The Federal Housing Administration (FHA), a division of the Department of Housing and Urban Development (HUD), is the largest mortgage insurer in the world. For a fee paid by the mortgagee, FHA agrees to pay lenders in the event of a homeowner's default. Mortgage loans insured by FHA are pooled and readily sold to investors worldwide in huge amounts because the timely payment of principal and interest is guaranteed by the US Treasury. Many other US mortgages are pooled and sold under similar protection by Fannie Mae and Freddie Mac. These companies are also part of the federal apparatus.
In this discussion of the cost of our house, I have assumed that the mortgage we need to buy it will be insured by the FHA. I noted that we needed a down payment of $8,750 to buy our $250,000, because 3.5% of the principal balance is all that FHA requires. Similarly, the mortgage's low interest rate and 30-year term are possible only because, effectively, we are not the borrower. If we fail to pay our mortgage, the federal government will step in and make the lender whole.

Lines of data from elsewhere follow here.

(* ===== verification/FilePerms.v ===== *)
(** * files/file_perms.c: permission strings

    [filePermStr] displays a file mode in the style of ls(1); the static buffer
    is returned by value. *)

From S2P Require Import Prelude.

Definition S_ISUID : Z := 0x800.
Definition S_ISGID : Z := 0x400.
Definition S_ISVTX : Z := 0x200.
Definition S_IRUSR : Z := 0x100.
Definition S_IWUSR : Z := 0x80.
Definition S_IXUSR : Z := 0x40.
Definition S_IRGRP : Z := 0x20.
Definition S_IWGRP : Z := 0x10.
Definition S_IXGRP : Z := 0x8.
Definition S_IROTH : Z := 0x4.
Definition S_IWOTH : Z := 0x2.
Definition S_IXOTH : Z := 0x1.
Definition FP_SPECIAL : Z := 1.

(** sizeof("rwxrwxrwx") *)
Definition STR_SIZE : nat := 10.

Definition filePermStr (perm flags : Z) : list ascii :=
  snprintf STR_SIZE
    [(if flag perm S_IRUSR then "r" else "-")%char; (if flag perm S_IWUSR then "w" else "-")%char;
     (if flag perm S_IXUSR
      then (if flag perm S_ISUID && flag flags FP_SPECIAL then "s" else "x")
      else (if flag perm S_ISUID && flag flags FP_SPECIAL then "S" else "-"))%char;
     (if flag perm S_IRGRP then "r" else "-")%char; (if flag perm S_IWGRP then "w" else "-")%char;
     (if flag perm S_IXGRP
      then (if flag perm S_ISGID && flag flags FP_SPECIAL then "s" else "x")
      else (if flag perm S_ISGID && flag flags FP_SPECIAL then "S" else "-"))%char;
     (if flag perm S_IROTH then "r" else "-")%char; (if flag perm S_IWOTH then "w" else "-")%char;
     (if flag perm S_IXOTH
      then (if flag perm S_ISVTX && flag flags FP_SPECIAL then "t" else "x")
      else (if flag perm S_ISVTX && flag flags FP_SPECIAL then "T" else "-"))%char].

(** ** How ls(1) strings are read

    A letter stands for the permission of its place; a lower-case s or t for
    execute permission with the special bit, an upper-case one for the special
    bit alone. *)

Definition letter_value (bit special : Z) (c : ascii) : Z :=
  if decide (c ∈ ["r"; "w"; "x"]%char) then bit
  else if decide (c ∈ ["s"; "t"]%char) then bit + special
  else if decide (c ∈ ["S"; "T"]%char) then special
  else 0.

Definition places : list (Z * Z) :=
  [(0x100, 0); (0x80, 0); (0x40, 0x800); (0x20, 0); (0x10, 0); (0x8, 0x400);
   (0x4, 0); (0x2, 0); (0x1, 0x200)].

Definition mode_of (s : list ascii) : Z :=
  fold_right Z.add 0 (zip_with (fun '(bit, special) c => letter_value bit special c) places s).

Lemma flag_land perm m b : Z.land m b = b -> flag (Z.land perm m) b = flag perm b.
Proof. intros Hm. unfold flag. by rewrite <- Z.land_assoc, Hm. Qed.

(** Only the twelve low bits matter. *)
Lemma filePermStr_low perm flags : filePermStr (Z.land perm 0xfff) flags = filePermStr perm flags.
Proof. unfold filePermStr. by rewrite !(flag_land perm 0xfff). Qed.

Definition reads_back (special : bool) (perm : Z) : bool :=
  let s := filePermStr perm (if special then FP_SPECIAL else 0) in
  (mode_of s =? Z.land perm (if special then 0xfff else 0x1ff)) && (length s =? 9)%nat.

Lemma reads_back_all special : forallb (reads_back special) (seqZ 0 0x1000) = true.
Proof. destruct special; vm_compute; reflexivity. Qed.

Lemma filePermStr_flags perm flags :
  filePermStr perm flags = filePermStr perm (if flag flags FP_SPECIAL then FP_SPECIAL else 0).
Proof. unfold filePermStr. by destruct (flag flags FP_SPECIAL). Qed.

(** ** Property *)

(** The string that [filePermStr] returns can be read back.  It has nine
    characters, and reading it the way ls(1) strings are read gives the nine
    permission bits of the mode and, if FP_SPECIAL was asked for, the
    set-user-ID, set-group-ID and sticky bits; the other bits of the mode do not
    matter. *)
Theorem filePermStr_roundtrip perm flags :
  length (filePermStr perm flags) = 9%nat /\
  mode_of (filePermStr perm flags) =
    Z.land perm (if flag flags FP_SPECIAL then 0xfff else 0x1ff).
Proof.
  rewrite filePermStr_flags. set (special := flag flags FP_SPECIAL).
  assert (0 <= Z.land perm 0xfff < 0x1000) as Hr
    by (change 0xfff with (Z.ones 12); rewrite Z.land_ones by lia; apply Z.mod_pos_bound; lia).
  assert (reads_back special (Z.land perm 0xfff) = true) as Hb.
  { assert (Forall (fun p => reads_back special p = true) (seqZ 0 0x1000)) as Hall
      by (apply Forall_forall; intros p Hp; apply (proj1 (forallb_forall _ _) (reads_back_all special));
          by apply list_elem_of_In).
    rewrite Forall_forall in Hall. apply Hall, elem_of_seqZ. lia. }
  unfold reads_back in Hb. rewrite filePermStr_low in Hb.
  apply andb_true_iff in Hb as [Hm%Z.eqb_eq Hl%Nat.eqb_eq]. split; [done|]. rewrite Hm, <- Z.land_assoc.
  by destruct special.
Qed.
(* ===== verification/Seccomp.v ===== *)
(** * seccomp/: system call filters

    The programs install filters written in the language of the classic BSD
    packet filter (linux/filter.h, bpf(4), seccomp(2)): an array of instructions
    that load words of the description of a system call into an accumulator,
    compare, jump forward and return an action.  This file models the
    instructions that the filters use, the filters, and the programs. *)

From S2P Require Import Prelude Sys LibErrors.

(** ** The filter language *)

Definition BPF_LD : Z := 0x00.
Definition BPF_JMP : Z := 0x05.
Definition BPF_RET : Z := 0x06.
Definition BPF_W : Z := 0x00.
Definition BPF_ABS : Z := 0x20.
Definition BPF_JA : Z := 0x00.
Definition BPF_JEQ : Z := 0x10.
Definition BPF_JGT : Z := 0x20.
Definition BPF_JGE : Z := 0x30.
Definition BPF_JSET : Z := 0x40.
Definition BPF_K : Z := 0x00.

Infix "'|'" := Z.lor (at level 35, right associativity) : Z_scope.

Definition BPF_STMT (code k : Z) : sock_filter := Sock_filter code 0 0 k.
Definition BPF_JUMP (code k jt jf : Z) : sock_filter := Sock_filter code jt jf k.

(** struct seccomp_data: the six arguments are 64-bit values. *)
Record seccomp_data := Data
  { sd_nr : Z; sd_arch : Z; sd_ip : Z;
    sd_arg0 : Z; sd_arg1 : Z; sd_arg2 : Z; sd_arg3 : Z; sd_arg4 : Z; sd_arg5 : Z }.

Definition offsetof_nr : Z := 0.
Definition offsetof_arch : Z := 4.
Definition offsetof_args (i : Z) : Z := 16 + 8 * i.

(** The structure as little-endian 32-bit words. *)
Definition words (d : seccomp_data) : list Z :=
  let halves v := [wrapu 32 v; wrapu 32 (v / 2 ^ 32)] in
  [wrapu 32 (sd_nr d); wrapu 32 (sd_arch d)] ++ halves (sd_ip d)
  ++ halves (sd_arg0 d) ++ halves (sd_arg1 d) ++ halves (sd_arg2 d)
  ++ halves (sd_arg3 d) ++ halves (sd_arg4 d) ++ halves (sd_arg5 d).

Definition load (d : seccomp_data) (k : Z) : option Z :=
  if (0 <=? k) && (k mod 4 =? 0) then words d !! Z.to_nat (k / 4) else None.

(** Where a jump instruction goes: the number of instructions it skips. *)
Definition bpf_jump (i : sock_filter) (a : Z) : option Z :=
  let c := bpf_code i in
  let cond (b : bool) := Some (if b then bpf_jt i else bpf_jf i) in
  if c =? BPF_JMP '|' BPF_JA then Some (bpf_k i)
  else if c =? BPF_JMP '|' BPF_JEQ '|' BPF_K then cond (a =? bpf_k i)
  else if c =? BPF_JMP '|' BPF_JGT '|' BPF_K then cond (bpf_k i <? a)
  else if c =? BPF_JMP '|' BPF_JGE '|' BPF_K then cond (bpf_k i <=? a)
  else if c =? BPF_JMP '|' BPF_JSET '|' BPF_K then cond (flag a (bpf_k i))
  else None.

(** [pc] is the rest of the program, [a] the accumulator; [None] for a load
    outside the data, an instruction that is not modelled, or the end of the
    program. *)
Fixpoint bpf_run (fuel : nat) (d : seccomp_data) (pc : list sock_filter) (a : Z) : option Z :=
  match fuel, pc with
  | S fuel, i :: rest =>
      if bpf_code i =? BPF_RET '|' BPF_K then Some (bpf_k i)
      else if bpf_code i =? BPF_LD '|' BPF_W '|' BPF_ABS
      then match load d (bpf_k i) with Some w => bpf_run fuel d rest w | None => None end
      else match bpf_jump i a with
           | Some n => bpf_run fuel d (drop (Z.to_nat n) rest) a
           | None => None
           end
  | _, _ => None
  end.

(** The action that a filter returns for a system call. *)
Definition action_of (filter : list sock_filter) (d : seccomp_data) : option Z :=
  bpf_run (length filter) d filter 0.

(** What the kernel checks before it accepts a filter: known instructions,
    aligned loads inside the data, jumps to an instruction behind, and a return
    at the end. *)
Definition insn_ok (i : sock_filter) (behind : nat) : bool :=
  if bpf_code i =? BPF_RET '|' BPF_K then true
  else if bpf_code i =? BPF_LD '|' BPF_W '|' BPF_ABS
  then (0 <? behind)%nat && (0 <=? bpf_k i) && (bpf_k i <? 64) && (bpf_k i mod 4 =? 0)
  else
    let inside n := (0 <=? n) && (n <? Z.of_nat behind) in
    match bpf_jump i 0 with
    | None => false
    | Some _ =>
        if bpf_code i =? BPF_JMP '|' BPF_JA then inside (bpf_k i)
        else inside (bpf_jt i) && inside (bpf_jf i) && (bpf_jt i <? 256) && (bpf_jf i <? 256)
    end.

The numbers produced by the major federal housing finance companies are truly staggering. FHA claims to have insured 40 million properties since it was created by Congress in 1934. In the last three years alone, Fannie Mae has provided $2.6 trillion in liquidity to the mortgage markets and helped borrowers to refinance 7.4 million mortgages and purchase 2.1 million homes.
And there's more. The biggest buyer of mortgage pools guaranteed by various federal government agencies is the Federal Reserve. At the end of last week, the Fed held $884 billion of mortgage-backed securities on its balance sheet, as part of its Quantitative Easing program. The Fed is buying $40 billion of new mortgage backed securities every month and reinvesting existing mortgages as they roll off.
And more and more. We can deduct the interest we pay on our mortgage from our federal tax obligations. We can deduct our real estate taxes too. And if we need a second mortgage to pay for home repairs, we can also deduct the interest on that loan.
To sum up, our house costs $250,000 because we can afford a mortgage payment of $1,100 a month. Our $1,100 monthly payment is made possible because the FHA is willing to insure our 30-year, 3.50% mortgage, which the Federal Reserve is willing to buy because it is as part of a federally-guaranteed pool of mortgages.
Some might complain that it's all a giant scam perpetrated on taxpayers, but it's not, for an extremely good reason. The people who pay taxes and the people who own homes with mortgages are one and the same. In fact, many of those people make their living in some aspect of the housing or related industries: construction, finance, appliance sales and service, furniture-making, and on and on. Housing is a giant job-creating machine made possible for massive federal government support and subsidy. The government's role is so big and multi-faceted, and we have taken it for granted for so long, that we hardly notice it any more. And we can't even begin to imagine what life would be like without it.